Working With Clinical Depression (part 2)

Questions to Answer: What is your depression narrative? Do some writing about the story of your depression. How do you judge yourself for being depressed? Do you blame yourself, or do you project blame onto others, or both?

How we internally react to our depression is also crucial. As a depression patient myself, I notice that I typically get reactive to my depressed moods. At the slightest hint of a depressed mood, I will typically tighten up and armor up. I think that depression means I am weak, that I cannot handle my life and my responsibilities – so I hate it. But my reactivity and hate (instead of helping) only fuels my depression, making it deeper and tougher to work with.

Because this is true, working with depression is typically counter-intuitive. In essence, fighting depression doesn't work. Depression will not be intimated or scared away. Getting mad at yourself and the world because you are depressed only deepens and strengthens the depression. This has the net effect of placing me at war with myself – and when that happens, I lose.

So what's a more useful reaction to depression? Let's start with an analogy: working with depression is like falling into quicksand – the more you struggle, the worse things get, and the faster you sink. On the other hand, if you can just slow down, become mindful and grounded, and place your arms and legs away from your body, then you begin to float, then you can very slowly begin to inch your way out of the quicksand.

Here is another analogy I use with my patients: working with depression is like being in a Chinese finger trap – the harder you pull, the more you panic, the worse you are trapped. Just as in the quicksand analogy, the solution lies in relaxation and acceptance of the present moment as it is. The solution lies in making friends with your depression; in making your depression an ally in your evolution. In the end, I had to make friends with my depression, I had to "invite the demon in for tea" (to borrow a Zen phrase), and only then, once I had the courage to stay and connect to my demon of depression (without adding or subtracting), only then do I have the chance to dissolve it or transform it into a more useful emotion.

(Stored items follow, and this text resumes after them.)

Lemma importImageOnGrid_files_witness :
  imageFiles {| paintFiles := ∅;
                imageFiles := {["/in/pic.png" := gradient32]};
                stdout := [] |} !! "/in/pic.png" = Some gradient32 /\
  image8 gradient32 /\ 0 < 2 /\ 0 < 2 /\ 0 < 1 /\ 0 < 1 /\
  PIL.size gradient32
  = (2 * ((CanvasType.getSize SMALL).1 * 1), 2 * ((CanvasType.getSize SMALL).2 * 1)) /\
  Z.land (PIL.size gradient32).1 ((PIL.size gradient32).1 - 1) = 0 /\
  Z.land (PIL.size gradient32).2 ((PIL.size gradient32).2 - 1) = 0 /\
  Py.utf8Length "author" <= 65535 /\
  (forall x y : nat, (x < Z.to_nat 2)%nat -> (y < Z.to_nat 2)%nat ->
     Py.utf8Length ("title" +:+ " (" +:+ Py.str (Z.of_nat x) +:+ ", "
                    +:+ Py.str (Z.of_nat y) +:+ ")") <= 65535 /\
     Py.utf8Length
       (JopImg.nameOf (JopMulti.generatePaintingId "uuid" 7 "title" "author"
                       + Z.of_nat (y * Z.to_nat 2 + x))) <= 65535) /\
  OsPath.splitext (OsPath.basename "/out/art.paint") = ("art", ".paint") /\
  ".paint" <> "" /\
  (forall x y x' y',
     OsPath.join (OsPath.dirname "/out/art.paint")
       (JopMulti.cellFile "art" x y ".paint")
     = OsPath.join (OsPath.dirname "/out/art.paint")
         (JopMulti.cellFile "art" x' y' ".paint") ->
     JopMulti.cellFile "art" x y ".paint" = JopMulti.cellFile "art" x' y' ".paint") /\
  exists self grid w',
    JopConverter.importImageOnGrid (fun p => p) OsPath.dirname OsPath.basename
      OsPath.splitext OsPath.join 0 "uuid" 7 "/in/pic.png" "/out/art.paint" (2, 2)
      "title" "author" SMALL
      {| paintFiles := ∅;
         imageFiles := {["/in/pic.png" := gradient32]};
         stdout := [] |}
    = (inr self, w') /\
    JopMulti.fromImage 0 "uuid" 7 (2, 2) gradient32 "title" "author" SMALL
    = inr (self, []) /\
    self !! "imageGrid" = Some (VGrid grid) /\
    length (cellPaths OsPath.join (OsPath.dirname "/out/art.paint") "art" ".paint"
              grid)
    = (Z.to_nat 2 * Z.to_nat 2)%nat /\
    (forall (i j : nat) row im now',
       grid !! j = Some row -> row !! i = Some im ->
       JopImg.fromJopFile now' (paintFiles w')
         (OsPath.join (OsPath.dirname "/out/art.paint")
            (JopMulti.cellFile "art" (Z.of_nat i) (Z.of_nat j) ".paint"))
       = inr im) /\
    stdout w'
    = (stdout {| paintFiles := ∅;
                 imageFiles := {["/in/pic.png" := gradient32]};
                 stdout := [] |}
       ++ ("Imported " +:+ OsPath.basename "/in/pic.png" +:+ " to:")
          :: imap (fun k p => String "009" (Py.str (Z.of_nat k) +:+ ": " +:+ p))
               (cellPaths OsPath.join (OsPath.dirname "/out/art.paint") "art"
                  ".paint" grid))%list.
Proof.
  assert (H0 : imageFiles {| paintFiles := ∅;
                             imageFiles := {["/in/pic.png" := gradient32]};
                             stdout := [] |} !! "/in/pic.png" = Some gradient32)
    by reflexivity.
  assert (H2 : 0 < 2) by lia. assert (H1 : 0 < 1) by lia.
  assert (Hla : Py.utf8Length "author" <= 65535) by now vm_compute.
  assert (Hlc : forall x y : nat, (x < Z.to_nat 2)%nat -> (y < Z.to_nat 2)%nat ->
     Py.utf8Length ("title" +:+ " (" +:+ Py.str (Z.of_nat x) +:+ ", "
                    +:+ Py.str (Z.of_nat y) +:+ ")") <= 65535 /\
     Py.utf8Length
       (JopImg.nameOf (JopMulti.generatePaintingId "uuid" 7 "title" "author"
                       + Z.of_nat (y * Z.to_nat 2 + x))) <= 65535).
  { intros [|[|x]] [|[|y]] Hx Hy; try (exfalso; cbn in Hx, Hy; lia);
      split; now vm_compute. }
  assert (He : OsPath.splitext (OsPath.basename "/out/art.paint") = ("art", ".paint"))
    by reflexivity.
  assert (Hn : ".paint" <> "") by discriminate.
  assert (Hi : forall x y x' y',
    OsPath.join (OsPath.dirname "/out/art.paint")
      (JopMulti.cellFile "art" x y ".paint")
    = OsPath.join (OsPath.dirname "/out/art.paint")
        (JopMulti.cellFile "art" x' y' ".paint") ->
    JopMulti.cellFile "art" x y ".paint" = JopMulti.cellFile "art" x' y' ".paint").
  { intros x y x' y'. unfold JopMulti.cellFile.
    change ("art" +:+ ?s) with (String "a" (String "r" (String "t" s))).
    intros H. injection H as H.
    exact (f_equal (fun s => String "a" (String "r" (String "t" (String "_" s)))) H). }
  split; [exact H0 |]. split; [exact gradient32_image8 |].
  split; [exact H2 |]. split; [exact H2 |]. split; [exact H1 |]. split; [exact H1 |].
  split; [reflexivity |]. split; [reflexivity |]. split; [reflexivity |].
  split; [exact Hla |]. split; [exact Hlc |].
  split; [exact He |]. split; [exact Hn |]. split; [exact Hi |].
  exact (importImageOnGrid_files (fun p => p) OsPath.dirname OsPath.basename
           OsPath.splitext OsPath.join 0 "uuid" 7 "/in/pic.png" "/out/art.paint"
           "title" "author" 2 2 1 1 SMALL gradient32 "art" ".paint" _
           H0 gradient32_image8 H2 H2 H1 H1 eq_refl eq_refl eq_refl Hla Hlc He Hn Hi).
Defined.

(** ** The combined image of a grid *)

Lemma getImage_sized (im : JopImage) (sw sh : Z) :
  0 < sw -> 0 < sh ->
  drawable im ->
  exists cellImg,
    JopImg.getImage im (Some (sw, sh)) = inr cellImg /\
    PIL.size cellImg = (sw, sh).
Proof.
  intros Hsw Hsh Hd.
  destruct (getImage_native im (Some (sw, sh))) as (native & Him & _ & _).
  { intros k Hk. destruct (Hd k Hk) as (p & Hp & Hhex).
    destruct (pixelRGB_hex p Hhex) as (c & Hc). eauto. }
  { now split. }
  eexists. split; [exact Him | reflexivity].
Qed.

Exercise: After relaxing for a few minutes with your eyes closed, in your mind's eye, call forth your depression and instruct it to take a shape (e.g., an animal, a person, a thing, etc). What shape did it take? If you could speak to this creature "Depression" – what would you say? If it could reply, what would depression say in return? If you could touch your depression, what would it feel like? If you could smell and taste your depression, what would it smell and taste like? After doing steps 1-4, have you noticed any change in your depression? Has the depressed mood increased or decreased? Is it as solid and heavy as it was before, or have things shifted a bit somehow?

After making some room for depression, indeed after inviting it in for tea, the depression typically decreases in intensity, or is dissolved altogether. This occurs because the questions you asked of your depression – they are mindful and curious questions. They were not blaming, judging, or insisting – only curious and grounded. And in response, the depression must weaken, for you are no longer fueling it.